Petiscos: isso é muito pessoal, claro. Na nossa expedição a comida era muito farta e gostosa, mas mesmo assim por um ou dois dias fiquei com fome no meio do dia e precisei de um lanche mais reforçado. Nos outros dias, só mesmo umas barrinhas e cereal e de proteína foram suficientes. Na dúvida, leve um pouco a mais do que você acha que vão precisar. Levei 2 barrinhas de cereal e 2 de proteína por dia de trekking, polenguinho, m&ms, banana seca e um mix de amendoim, castanhas e uvas passas, além de umas latinhas de sardinha e patê de atum, porque eu não como carne e fiquei com medo de ficar sem proteína. Levei também uns pacotes de refeição liofilizada, mas acabou sendo um desperdício de espaço, porque não comi nenhuma.

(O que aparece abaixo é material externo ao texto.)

(* ===== verification/Fs.v ===== *)
(** * The read-only file system (src/client/fs.go)

    [Protocol] is the Go interface the file system is written against, over any
    state [X]; an operation may also wait for ever, or panic ([None]).  An [*FS] and the
    open files of it are values: their methods return the file afterwards, and a
    method that fills a buffer returns its contents afterwards.

    [readDirAll] asks for pages until the server says there are no more, which
    nothing forces it to say: [pages] bounds the number of pages the model looks
    at, and running out of it is [None]. *)

From S2P Require Import Prelude GoError Nfs4Const GoIO Xdr Attr Nfs4Types.
From S2P Require Import Nfs4Args Nfs4Res Caller GoPath.

(** ** Computations over the protocol *)

Definition Io (X A : Type) : Type := X -> option (A * X).

#[global] Instance Io_ret X : MRet (Io X) := fun A a x => Some (a, x).
#[global] Instance Io_bind X : MBind (Io X) := fun A B k m x =>
  match m x with Some (a, x') => k a x' | None => None end.

(** The monad of Caller is another one: neither is to be unfolded into the other. *)
#[global] Typeclasses Opaque Io M.

Lemma Io_bind_Some {X A B} (m : Io X A) (k : A -> Io X B) x a x' : m x = Some (a, x') ->
  (m ≫= k) x = k a x'.
Proof. intros E. unfold mbind, Io_bind. by rewrite E. Qed.

Lemma Io_bind_inv {X A B} (m : Io X A) (k : A -> Io X B) x b x' : (m ≫= k) x = Some (b, x') ->
  exists a x1, m x = Some (a, x1) /\ k a x1 = Some (b, x').
Proof. unfold mbind, Io_bind. destruct (m x) as [[a x1]|]; [|done]. intros E. by exists a, x1. Qed.

(** Takes apart [E : m x = Some _] along the computation, to its returns. *)
Ltac io_inv E :=
  repeat match type of E with
  | (_ ≫= _) _ = Some _ => let a := fresh "a" in let x := fresh "x" in apply Io_bind_inv in E as (a & x & _ & E)
  | (if ?b then _ else _) _ = Some _ => destruct b
  | (match ?o with _ => _ end) _ = Some _ => destruct o
  end;
  try (injection E; intros; subst); try done.

(** src/client/fs.go:31-38 *)
Class Protocol (X : Type) := {
  p_RootFH : X -> FileHandle;
  p_Lookup : Context -> FileHandle -> bytes -> Io X (result FileHandle);
  p_GetAttr : Context -> FileHandle -> list Z -> Io X (result (list Z * bytes));
  p_Read : Context -> FileHandle -> Z -> Z -> Io X (result (bytes * bool));
  p_Readdir : Context -> FileHandle -> Z -> bytes -> list Z -> Io X (result ReaddirRes);
  p_Readlink : Context -> FileHandle -> Io X (result bytes)
}.

(** ** Errors *)

(** src/client/fs.go:122-135 *)
Definition canonicalSentinel (err : error) : option error :=
  if errors_Is err ErrExist then Some ErrExist
  else if errors_Is err ErrNotExist then Some ErrNotExist
  else if errors_Is err ErrPermission then Some ErrPermission
  else if errors_Is err ErrInvalid then Some ErrInvalid
  else None.

(** For an error that is not nil, as every caller has made sure.
    src/client/fs.go:111-119 *)
Definition pathError (op : string) (name : bytes) (err : error) : error :=
  match canonicalSentinel err with
  | Some sentinel => PathError op name sentinel
  | None => PathError op name err
  end.

(** [return pathError(op, name, err)] when there is an error. *)
Definition or_pathError {A} (op : string) (name : bytes) (r : result A) : result A :=
  match r with inl err => inl (pathError op name err) | inr a => inr a end.

(** ** FS *)

(** src/client/fs.go:41-41 *)
Definition DefaultReadBlockSize : Z := Z.shiftl 1 20.

(** src/client/fs.go:45-53 *)
Record FS := mkFS { fs_ctx : Context; fs_ReadBlockSize : Z }.

(** src/client/fs.go:56-58 *)
Definition New : FS := mkFS Background 0.

(** src/client/fs.go:61-65 *)
Definition FS_WithContext (ctx : Context) (fsys : FS) : FS := mkFS ctx (fs_ReadBlockSize fsys).

(** src/client/fs.go:67-72 *)
Definition readBlock (fsys : FS) : Z :=
  if 0 <? fs_ReadBlockSize fsys then fs_ReadBlockSize fsys else DefaultReadBlockSize.

(** An open regular file.  src/client/fs.go:270-277 *)
Record file := mkFile {
  f_fsys : FS;
  f_fh : FileHandle;
  f_name : bytes;
  f_attrs : Attributes;
  f_offset : Z;
  f_eof : bool
}.

(** An open directory.  src/client/fs.go:310-318 *)
Record dirFile := mkDirFile {
  d_fsys : FS;
  d_fh : FileHandle;
  d_name : bytes;
  d_attrs : Attributes;
  d_entries : list fileInfo;
  d_read : bool;
  d_pos : Z
}.

(** The two implementations of [fs.File]. *)
Inductive FsFile :=
| regularFile (f : file)
| directoryFile (d : dirFile).

(** The built-in [copy(p, data)]: how much was copied, and [p] afterwards. *)
Definition copy_into (p data : bytes) : Z * bytes := (Z.min (blen p) (blen data), go_copy p data).

Section fs.
Context {X : Type} `{Protocol X} (pages : nat).

(** The loop of [resolve], which [resolveParent] and [Statvfs] repeat.
    src/client/fs.go:78-84 *)
Fixpoint lookup_all (ctx : Context) (fh : FileHandle) (comps : list bytes) : Io X (result FileHandle) :=
  match comps with
  | [] => mret (inr fh)
  | comp :: comps =>
      next ← p_Lookup ctx fh comp;
      match next with
      | inl err => mret (inl err)
      | inr next => lookup_all ctx next comps
      end
  end.

Definition rootFH : Io X FileHandle := fun x => Some (p_RootFH x, x).

(** src/client/fs.go:94-100 *)
Definition stat (fsys : FS) (fh : FileHandle) : Io X (result Attributes) :=
  got ← p_GetAttr (fs_ctx fsys) fh StandardMask;
  match got with
  | inl err => mret (inl err)
  | inr (mask, vals) => mret (attr_Decode mask vals)
  end.

(** src/client/fs.go:75-91 *)
Definition resolve (fsys : FS) (name : bytes) : Io X (result (FileHandle * Attributes)) :=
  fh ← rootFH;
  fh ← (if bool_decide (name = dot) then mret (inr fh)
        else lookup_all (fs_ctx fsys) fh (strings_Split name));
  match fh with
  | inl err => mret (inl err)
  | inr fh =>
      attrs ← stat fsys fh;
      match attrs with
      | inl err => mret (inl err)
      | inr attrs => mret (inr (fh, attrs))
      end
  end.

(** [base] of [Open], [Stat] and [Lstat]. *)
Definition base_name (name : bytes) : bytes := if bool_decide (name = dot) then dot else path_Base name.

(** src/client/fs.go:139-155 *)
Definition FS_Open (fsys : FS) (name : bytes) : Io X (result FsFile) :=
  if negb (fs_ValidPath name) then mret (inl (PathError "open" name ErrInvalid))
  else
    found ← resolve fsys name;
    match found with
    | inl err => mret (inl (pathError "open" name err))
    | inr (fh, attrs) =>
        let base := base_name name in
        if FileMode_IsDir (FileMode attrs) then
          mret (inr (directoryFile (mkDirFile fsys fh base attrs [] false 0)))
        else mret (inr (regularFile (mkFile fsys fh base attrs 0 false)))
    end.

(** src/client/fs.go:158-171 *)
Definition FS_Stat (fsys : FS) (name : bytes) : Io X (result fileInfo) :=
  if negb (fs_ValidPath name) then mret (inl (PathError "stat" name ErrInvalid))
  else
    found ← resolve fsys name;
    match found with
    | inl err => mret (inl (pathError "stat" name err))
    | inr (_, attrs) => mret (inr (FileInfo attrs (base_name name)))
    end.

(** The entries of one page: those kept so far, and the cookie reached.
    src/client/fs.go:203-214 *)
Fixpoint page_entries (es : list DirEntry) (out : list fileInfo) (cookie : Z) : result (list fileInfo * Z) :=
  match es with
  | [] => inr (out, cookie)
  | e :: es =>
      if bool_decide (de_Name e = dot) || bool_decide (de_Name e = dotdot) then page_entries es out (de_Cookie e)
      else
        match attr_Decode (de_AttrMask e) (de_AttrVals e) with
        | inl derr => inl derr
        | inr attrs => page_entries es (out ++ [FileInfo attrs (de_Name e)]) (de_Cookie e)
        end
  end.

(** The loop of [readDirAll].  src/client/fs.go:198-224 *)
Fixpoint readDir_loop (pages : nat) (fsys : FS) (fh : FileHandle) (cookie : Z) (cookieverf : bytes)
    (out : list fileInfo) : Io X (result (list fileInfo)) :=
  match pages with
  | O => fun _ => None
  | S pages =>
      res ← p_Readdir (fs_ctx fsys) fh cookie cookieverf StandardMask;
      match res with
      | inl err => mret (inl err)
      | inr res =>
          match page_entries (rddr_Entries res) out cookie with
          | inl derr => mret (inl derr)
          | inr (out, cookie) =>
              if rddr_EOF res then mret (inr out)
              else if bool_decide (rddr_Entries res = []) then mret (inr out)
              else readDir_loop pages fsys fh cookie (rddr_Cookieverf res) out
          end
      end
  end.

(** src/client/fs.go:193-226 *)
Definition readDirAll (fsys : FS) (fh : FileHandle) : Io X (result (list fileInfo)) :=
  readDir_loop pages fsys fh 0 (zero_array 8) [].

(** src/client/fs.go:174-190 *)
Definition FS_ReadDir (fsys : FS) (name : bytes) : Io X (result (list fileInfo)) :=
  if negb (fs_ValidPath name) then mret (inl (PathError "readdir" name ErrInvalid))
  else
    found ← resolve fsys name;
    match found with
    | inl err => mret (inl (pathError "readdir" name err))
    | inr (fh, attrs) =>
        if negb (FileMode_IsDir (FileMode attrs)) then
          mret (inl (PathError "readdir" name (NewError "not a directory")))
        else
          entries ← readDirAll fsys fh;
          mret (or_pathError "readdir" name entries)
    end.

(** src/client/fs.go:231-244 *)
Definition FS_ReadLink (fsys : FS) (name : bytes) : Io X (result bytes) :=
  if negb (fs_ValidPath name) then mret (inl (PathError "readlink" name ErrInvalid))
  else
    found ← resolve fsys name;
    match found with
    | inl err => mret (inl (pathError "readlink" name err))
    | inr (fh, _) =>
        target ← p_Readlink (fs_ctx fsys) fh;
        mret (or_pathError "readlink" name target)
    end.

(** src/client/fs.go:247-260 *)
Definition FS_Lstat (fsys : FS) (name : bytes) : Io X (result fileInfo) :=
  if negb (fs_ValidPath name) then mret (inl (PathError "lstat" name ErrInvalid))
  else
    found ← resolve fsys name;
    match found with
    | inl err => mret (inl (pathError "lstat" name err))
    | inr (_, attrs) => mret (inr (FileInfo attrs (base_name name)))
    end.

(** ** Open files *)

(** src/client/fs.go:279-279 *)
Definition file_Stat (f : file) : fileInfo := FileInfo (f_attrs f) (f_name f).

(** The count, the error, the buffer afterwards, the file afterwards.
    src/client/fs.go:281-304 *)
Definition file_Read (f : file) (p : bytes) : Io X (Z * option error * bytes * file) :=
  if f_eof f then mret (0, Some EOF, p, f)
  else
    let want := blen p in
    let want := if readBlock (f_fsys f) <? want then readBlock (f_fsys f) else want in
    got ← p_Read (fs_ctx (f_fsys f)) (f_fh f) (f_offset f) (u32 want);
    match got with
    | inl err => mret (0, Some (PathError "read" (f_name f) err), p, f)
    | inr (data, serverEOF) =>
        let '(n, p) := copy_into p data in
        let eof := if serverEOF && (blen data <=? n) then true else f_eof f in
        let f := mkFile (f_fsys f) (f_fh f) (f_name f) (f_attrs f) (u64 (f_offset f + n)) eof in
        if (n =? 0) && serverEOF then mret (0, Some EOF, p, f)
        else mret (n, None, p, f)
    end.

(** src/client/fs.go:320-320 *)
Definition dirFile_Stat (d : dirFile) : fileInfo := FileInfo (d_attrs d) (d_name d).

(** src/client/fs.go:322-324 *)
Definition dirFile_Read (d : dirFile) : Z * option error :=
  (0, Some (PathError "read" (d_name d) (NewError "is a directory"))).

(** What is left of [ReadDir] once the entries are there; a slice whose bounds
    are out of order panics, which is [None].  src/client/fs.go:338-352 *)
Definition next_entries (d : dirFile) (n : Z) : Io X (result (list fileInfo) * dirFile) :=
  let at_pos pos := mkDirFile (d_fsys d) (d_fh d) (d_name d) (d_attrs d) (d_entries d) (d_read d) pos in
  if n <=? 0 then mret (inr (bdrop (d_pos d) (d_entries d)), at_pos (blen (d_entries d)))
  else if blen (d_entries d) <=? d_pos d then mret (inl EOF, d)
  else
    let end_ := i64 (d_pos d + n) in
    let end_ := if blen (d_entries d) <? end_ then blen (d_entries d) else end_ in
    if end_ <? d_pos d then fun _ => None
    else mret (inr (btake (end_ - d_pos d) (bdrop (d_pos d) (d_entries d))), at_pos end_).

(** src/client/fs.go:329-353 *)
Definition dirFile_ReadDir (d : dirFile) (n : Z) : Io X (result (list fileInfo) * dirFile) :=
  if d_read d then next_entries d n
  else
    entries ← readDirAll (d_fsys d) (d_fh d);
    match entries with
    | inl err => mret (inl err, d)
    | inr entries =>
        next_entries (mkDirFile (d_fsys d) (d_fh d) (d_name d) (d_attrs d) entries true (d_pos d)) n
    end.
End fs.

Uma boa dica é organizar sua mochila usando duas bolsas estanques: 1 para as roupas e outra para o saco de dormir, isolante térmico e roupas de dormir. Isso é muito importante pois a umidade no Roraima é muito alta, chove muito e no topo da montanha faz bastante frio. Se suas roupas de dormir ou saco de dormir molharem, muito provavelmente não vão mais secar e suas noites serão puro pesadelo.

O peso da minha mochila no começo da expedição era de cerca de 11kg, reduzindo para uns 9kg no final, por conta da comida que foi acabando.


DIÁRIO DA AVENTURA - PARTE 1 !!!!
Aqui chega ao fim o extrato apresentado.